Saved entries
****************

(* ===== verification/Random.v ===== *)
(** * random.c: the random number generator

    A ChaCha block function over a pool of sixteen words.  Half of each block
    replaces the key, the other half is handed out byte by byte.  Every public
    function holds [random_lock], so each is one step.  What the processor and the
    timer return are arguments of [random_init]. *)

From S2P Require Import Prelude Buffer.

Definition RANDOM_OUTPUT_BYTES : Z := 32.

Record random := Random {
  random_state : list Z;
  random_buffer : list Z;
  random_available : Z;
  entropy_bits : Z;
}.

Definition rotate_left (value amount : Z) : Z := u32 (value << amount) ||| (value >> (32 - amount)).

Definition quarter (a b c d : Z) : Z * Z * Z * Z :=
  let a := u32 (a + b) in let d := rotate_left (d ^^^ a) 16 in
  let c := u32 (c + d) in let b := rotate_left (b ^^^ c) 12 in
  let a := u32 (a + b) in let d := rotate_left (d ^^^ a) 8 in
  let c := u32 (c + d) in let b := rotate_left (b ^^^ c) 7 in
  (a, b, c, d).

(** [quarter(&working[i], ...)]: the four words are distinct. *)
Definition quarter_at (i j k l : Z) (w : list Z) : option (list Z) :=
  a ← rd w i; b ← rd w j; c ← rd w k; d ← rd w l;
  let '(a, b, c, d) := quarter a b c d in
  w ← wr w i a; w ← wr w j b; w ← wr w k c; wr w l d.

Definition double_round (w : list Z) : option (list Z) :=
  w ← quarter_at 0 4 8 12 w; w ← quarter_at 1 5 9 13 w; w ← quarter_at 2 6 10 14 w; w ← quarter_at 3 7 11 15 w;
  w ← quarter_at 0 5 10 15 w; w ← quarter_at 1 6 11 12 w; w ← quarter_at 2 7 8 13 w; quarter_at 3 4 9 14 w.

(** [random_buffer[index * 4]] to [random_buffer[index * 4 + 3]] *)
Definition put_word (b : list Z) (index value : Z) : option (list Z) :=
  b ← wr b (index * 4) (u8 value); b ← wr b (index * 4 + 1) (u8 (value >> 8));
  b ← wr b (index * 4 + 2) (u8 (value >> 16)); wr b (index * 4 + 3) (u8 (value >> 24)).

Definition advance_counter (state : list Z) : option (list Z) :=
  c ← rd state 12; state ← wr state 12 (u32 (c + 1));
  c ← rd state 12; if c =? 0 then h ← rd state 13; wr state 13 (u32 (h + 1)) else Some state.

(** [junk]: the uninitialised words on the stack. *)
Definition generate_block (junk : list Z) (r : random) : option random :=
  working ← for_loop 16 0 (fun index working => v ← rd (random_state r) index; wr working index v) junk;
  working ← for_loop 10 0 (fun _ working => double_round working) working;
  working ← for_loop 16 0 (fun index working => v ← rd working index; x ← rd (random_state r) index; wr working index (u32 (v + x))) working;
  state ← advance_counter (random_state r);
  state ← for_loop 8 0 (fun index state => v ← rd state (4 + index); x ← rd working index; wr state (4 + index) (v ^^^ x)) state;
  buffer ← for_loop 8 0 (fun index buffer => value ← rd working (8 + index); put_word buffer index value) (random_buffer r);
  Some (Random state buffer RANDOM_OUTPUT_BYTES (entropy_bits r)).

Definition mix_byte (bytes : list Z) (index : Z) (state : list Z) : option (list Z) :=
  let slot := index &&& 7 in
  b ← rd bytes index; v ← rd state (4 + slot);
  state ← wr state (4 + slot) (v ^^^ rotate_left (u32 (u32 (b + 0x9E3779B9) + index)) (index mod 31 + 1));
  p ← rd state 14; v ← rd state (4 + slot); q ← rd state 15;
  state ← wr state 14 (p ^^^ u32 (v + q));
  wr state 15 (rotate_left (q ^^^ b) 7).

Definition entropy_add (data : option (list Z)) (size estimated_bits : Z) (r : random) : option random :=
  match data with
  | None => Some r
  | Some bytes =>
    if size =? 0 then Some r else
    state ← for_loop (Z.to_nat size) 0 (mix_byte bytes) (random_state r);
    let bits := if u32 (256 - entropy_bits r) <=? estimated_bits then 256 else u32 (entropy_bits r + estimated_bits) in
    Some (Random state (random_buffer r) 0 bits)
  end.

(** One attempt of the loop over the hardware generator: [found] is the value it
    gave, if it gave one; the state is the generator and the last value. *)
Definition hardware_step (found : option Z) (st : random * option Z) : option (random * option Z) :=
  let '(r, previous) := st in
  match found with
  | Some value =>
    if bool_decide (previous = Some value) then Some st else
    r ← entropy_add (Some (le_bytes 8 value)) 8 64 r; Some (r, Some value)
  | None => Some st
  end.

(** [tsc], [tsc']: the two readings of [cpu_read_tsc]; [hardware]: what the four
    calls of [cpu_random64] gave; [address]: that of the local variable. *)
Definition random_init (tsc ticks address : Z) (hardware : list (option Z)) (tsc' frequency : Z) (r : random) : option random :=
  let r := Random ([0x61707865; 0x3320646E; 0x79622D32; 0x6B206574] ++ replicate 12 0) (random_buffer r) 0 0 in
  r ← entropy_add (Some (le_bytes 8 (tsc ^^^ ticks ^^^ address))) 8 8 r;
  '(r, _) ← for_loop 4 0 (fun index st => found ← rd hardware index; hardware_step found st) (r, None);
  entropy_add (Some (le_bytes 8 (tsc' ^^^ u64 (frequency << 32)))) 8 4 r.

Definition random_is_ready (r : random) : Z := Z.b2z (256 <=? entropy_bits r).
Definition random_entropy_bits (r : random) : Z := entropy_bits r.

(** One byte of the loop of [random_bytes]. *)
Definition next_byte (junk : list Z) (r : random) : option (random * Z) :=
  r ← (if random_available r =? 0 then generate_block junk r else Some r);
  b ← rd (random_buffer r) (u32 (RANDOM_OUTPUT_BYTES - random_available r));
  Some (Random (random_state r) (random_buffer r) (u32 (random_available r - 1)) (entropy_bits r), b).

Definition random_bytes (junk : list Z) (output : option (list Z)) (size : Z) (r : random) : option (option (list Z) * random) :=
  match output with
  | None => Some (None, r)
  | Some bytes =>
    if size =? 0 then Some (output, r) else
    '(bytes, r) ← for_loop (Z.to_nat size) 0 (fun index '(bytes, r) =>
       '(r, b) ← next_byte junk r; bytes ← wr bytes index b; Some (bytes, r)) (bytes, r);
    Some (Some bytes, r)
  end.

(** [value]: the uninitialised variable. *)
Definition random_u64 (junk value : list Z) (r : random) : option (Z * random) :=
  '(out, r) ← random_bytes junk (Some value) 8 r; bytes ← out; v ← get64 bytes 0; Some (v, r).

****************

- **Activity**
Take every line from the records above that has the word "uninitialised" and copy it.

- **Reply to the exercise**
(** [junk]: the uninitialised words on the stack. *)
(** [value]: the uninitialised variable. *)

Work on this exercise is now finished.